It strikes me that even Lil Jon’s raving megalomaniac form of address at least indicates some interest in his listeners, albeit only in that he wants to utterly obliterate any personal or subtle reaction to the music. Bean’s tirades are as arid as they are acrid; he genuinely could be directing his irate intellect at the back of the recording booth for all he strives to connect with you.
That said, whilst upholding his “reputation for consistent deviation” over the 13 tracks here he comes up trumps at least 50% of the time, the second half of the album yielding richer pickings. His beats continue to be hypnotically bare-boned, old skool synth assault platforms, over which he then reels you in with his ceaseless syllabic slurry, his lyrics almost irrelevant as his ridiculous flow blurs everything into an inescapable rhythm. At top speed this approach yields irresistible amounts of adrenaline, the downside being that slower tracks lose the listener in drifts of abstraction. Beans either conquers completely or fails utterly, and this also applies to the two instrumentals, the cheap chimes of “You’re Dead, Let’s Disco” coming off as pointless whilst the lurching string/synth duel of “A Force on Edge” conjures up creeping tension extremely effectively.

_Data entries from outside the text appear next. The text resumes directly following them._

(* ===== verification/Dispatch.v ===== *)
(** * Dispatch: [Gateway.complete] and [Gateway.stream] ([gateway.py])

    The exact cache, the candidate loop with its retries, breaker and residency-bounded
    fallbacks, and the hand-driven stream. *)

From S2P Require Import Prelude PyStr PyDict Schemas Catalog Identity Policy Breaker Resilience Benchmarks Labels Pricing.
From S2P Require Import Smart Candidates Budgets Trajectory Trace Effects Gateway.

(** A non-streaming result. *)
Record GatewayResult := { gr_response : ChatCompletionResponse; gr_trace : TraceRecord }.

(** Where a stream stopped: the client left, the upstream raised, or it was read to the end. *)
Inductive StreamEnd : Type := Exhausted | Raised (e : Exn) | Disconnected.

(** What one opening of the upstream stream gave: the chunks passed on, the text and the
    usage seen, and whether any chunk arrived. *)
Record Consumed := {
  co_chunks : list Chunk;
  co_text : list string;
  co_usage : option Usage;
  co_started : bool;
  co_end : StreamEnd;
}.

Definition chunk_text (c : Chunk) : list string :=
  omap (λ ch, nonempty (delta_content ch)) (chunk_choices c).

Definition ended (e : option Exn) : StreamEnd :=
  match e with Some e => Raised e | None => Exhausted end.

(** The [while] loop over the upstream's chunks; the client closes the stream
    when it has received [leaves + 1] chunks.  A chunk with usage is captured out of band: its
    text is not accumulated, and it is passed on only when usage was asked for. *)
Fixpoint consume (want_usage : bool) (leaves : option nat) (cs : list Chunk) (e : option Exn) : Consumed :=
  match cs with
  | [] => {| co_chunks := []; co_text := []; co_usage := None; co_started := false; co_end := ended e |}
  | c :: cs =>
      let keep (r : Consumed) (shown : list Chunk) (txt : list string) :=
        {| co_chunks := shown ++ co_chunks r; co_text := txt ++ co_text r;
           co_usage := match co_usage r with Some u => Some u | None => chunk_usage c end;
           co_started := true; co_end := co_end r |} in
      let stop := {| co_chunks := []; co_text := []; co_usage := None; co_started := true;
                     co_end := Disconnected |} in
      let txt := match chunk_usage c with Some _ => [] | None => chunk_text c end in
      match chunk_usage c, want_usage with
      | Some _, false => keep (consume want_usage leaves cs e) [] []
      | _, _ =>
          match leaves with
          | Some O => keep stop [c] txt
          | Some (S n) => keep (consume want_usage (Some n) cs e) [c] txt
          | None => keep (consume want_usage None cs e) [c] txt
          end
      end
  end.

Section dispatch.
Context {R X C : Type} `{!RedisClient R X} `{!ResponseCache C} (g : Gateway).
Implicit Types (req : ChatCompletionRequest) (k : Call) (t : TraceRecord).

Notation M := (M (GwState R C)).

Definition emit_span (node key : string) : M unit := modify (add_span (node, key)).

(** [self._breaker.allow(key)] and the two verdicts, at the current clock. *)
Definition breaker_allow (key : string) : M bool :=
  do! tm := now g in
  do! b := reads gw_breaker in
  modify (put_breaker (allow b key tm).2) ;; mret (allow b key tm).1.

(** [if self._breaker.on_success(key): ...] *)
Definition breaker_success (key : string) : M unit :=
  do! b := reads gw_breaker in
  modify (put_breaker (on_success b key).2) ;;
  if (on_success b key).1
  then emit_span "circuit_close" key ;;
       do! r := reads gw_redis in modify (put_redis (clear_open r key))
  else mret tt.

(** [if self._breaker.on_failure(key): ...] *)
Definition breaker_failure (key : string) : M unit :=
  do! tm := now g in
  do! b := reads gw_breaker in
  modify (put_breaker (on_failure b key tm).2) ;;
  if (on_failure b key tm).1
  then emit_span "circuit_open" key ;;
       do! r := reads gw_redis in modify (put_redis (record_open (on_failure b key tm).2 r key))
  else mret tt.

Definition retryable (e : GwError) : bool := is_retryable (has_openai g) (exn_of e).

(** [runner.chat] on the wire. *)
Definition call_runner (req : ChatCompletionRequest) (e : CatalogEntry)
    : M (res Exn ChatCompletionResponse) :=
  do! n := reads (λ s, length (gw_wire s)) in
  modify (add_wire {| wc_purpose := Completing; wc_entry := e |}) ;;
  mret (chat g n req e).

(** The usage of a response, estimated when the upstream gave none. *)
Definition usage_or_estimate (req : ChatCompletionRequest) (r : ChatCompletionResponse)
    : res string (Usage * bool) :=
  if (total_tokens (usage r) =? 0)%Z
  then try! p := estimate_prompt_tokens (messages req) in
       Ok (usage_of p (estimate_tokens (first_content r)) 0 None 0, true)
  else Ok (usage r, false).

(** One dispatch of a request: the constants of [complete] its attempts read. *)
Record Dispatch := {
  d_call : Call;
  d_intake : Intake;
  d_plan : Plan;
  d_retries : nat;
  d_fail_policy : FailPolicy;
  d_no_store : bool;
}.

Definition d_req (d : Dispatch) : ChatCompletionRequest := pn_req (d_plan d).

(** The end of a served attempt: its row, then its payloads. *)
Definition publish (d : Dispatch) (t : TraceRecord) (r : ChatCompletionResponse)
    : M (TraceRecord * res GwError ChatCompletionResponse) :=
  do! t := finalize t in
  capture_content g (d_call d) (first_content r) ;;
  λ s, match trace_smart_ls g (in_smart (d_intake d)) (d_req d) (d_call d) (first_content r) s with
       | (Ok _, s) => (Ok (t, Ok r), s)
       | (Err x, s) => (Ok (t, Err x), s)
       end.

(** The body of the [try] in the attempt loop after the upstream call: the trace as it was
    last assigned, and the response or the exception. *)
Definition settle (d : Dispatch) (e : CatalogEntry) (t : TraceRecord)
    (answer : res Exn ChatCompletionResponse)
    : M (TraceRecord * res GwError ChatCompletionResponse) :=
  let k := d_call d in
  match answer with
  | Err x => mret (t, Err (EUpstream x))
  | Ok r =>
      match usage_or_estimate (d_req d) r with
      | Err x => mret (t, Err (ERaised x))
      | Ok (u, est) =>
          let r := if est then with_usage r u else r in
          do! t := account g t e u est in
          let t := set_ok t in
          (if resilient k then breaker_success (provider_key (base_url e)) else mret tt) ;;
          do! c := reads gw_cache in
          match (if d_no_store d || (lane (pn_entry (d_plan d)) ≡? provider_lane)
                 then Ok c else rc_put c (d_req d) r) with
          | Err x => mret (t, Err (ERaised x))
          | Ok c =>
              modify (put_cache c) ;; publish d t r
          end
      end
  end.

(** [cand_req] *)
Definition candidate_req (d : Dispatch) (e : CatalogEntry) : ChatCompletionRequest :=
  if id e ≡? model (d_req d) then d_req d else with_model (d_req d) (id e).

Definition attempt_once (d : Dispatch) (e : CatalogEntry) (t : TraceRecord)
    : M (TraceRecord * res GwError ChatCompletionResponse) :=
  do! answer := call_runner (candidate_req d e) e in settle d e t answer.

(** [for attempt in range(retries + 1)], with [left] attempts after this one. *)
Fixpoint attempts (d : Dispatch) (e : CatalogEntry) (t : TraceRecord) (first : option GwError)
    (left : nat) : M (TraceRecord * option GwError * res GwError ChatCompletionResponse) :=
  do! out := attempt_once d e t in
  let '(t, r) := out in
  match r with
  | Ok r => mret (t, first, Ok r)
  | Err x =>
      if isinstance (exn_of x) ["UnknownModelError"] then throw x
      else
        let res := resilient (d_call d) && retryable x in
        (if res then breaker_failure (provider_key (base_url e)) else mret tt) ;;
        match left with
        | O => mret (t, first, Err x)
        | S n =>
            if negb res then mret (t, first, Err x)
            else
              do! ok := breaker_allow (provider_key (base_url e)) in
              if ok then attempts d e t (first orelse Some x) n
              else mret (t, first, Err x)
        end
  end.

(** The stamps of candidate number [i], before it is tried. *)
Definition candidate_trace (d : Dispatch) (e : CatalogEntry) (i : nat) (first : option GwError)
    (forced : bool) (t : TraceRecord) : TraceRecord :=
  let p := d_plan d in
  let inn := d_intake d in
  let t := stamp_decision g t (pn_signal p) (pn_decision p) (pn_action p) (in_label inn) (pn_req p) in
  let t := set_classify_ms (match in_smart inn with Some r => classify_ms r | None => None end) t in
  let t := set_budget (in_budget inn) t in
  let t := set_degraded (if forced then Some "breaker_open" else in_degraded inn) t in
  let t := match in_smart inn, i with
           | Some r, O => set_metadata (metadata_or_none (label_metadata r))
                            (set_reason (Some (route_reason r)) t)
           | _, _ => t
           end in
  match i with
  | O => t
  | S _ => set_reason (Some ("fallback: " +:+ id (pn_entry p) +:+ " " +:+
                             err_label (exn_of <$> first) +:+ " → " +:+ id e)) t
  end.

The way in which Beans displays virtuoso flow on the mic without actually saying that much, combined with his monstrous ego, mean that ironically he’s very similar to Jay-Z (in fact, on closing track “Diamond Halo Grenade” he’s boasting in less than tasteful fashion about his sexual success). They’re just on opposite sides of the populist border, one demanding and receiving slavish adulation by the masses, the other spitting disdain for all and consequently pretty much ignored. On present evidence, Beans remains a cause of considerable trepidation for any prospective emcee opposition, but as long as he succumbs to tunnel vision his talent will never receive the widespread acclaim it deserves. Mind you, were we to make his album quintuple plat he’d probably still not grace us with more than a sneer by way of gratitude.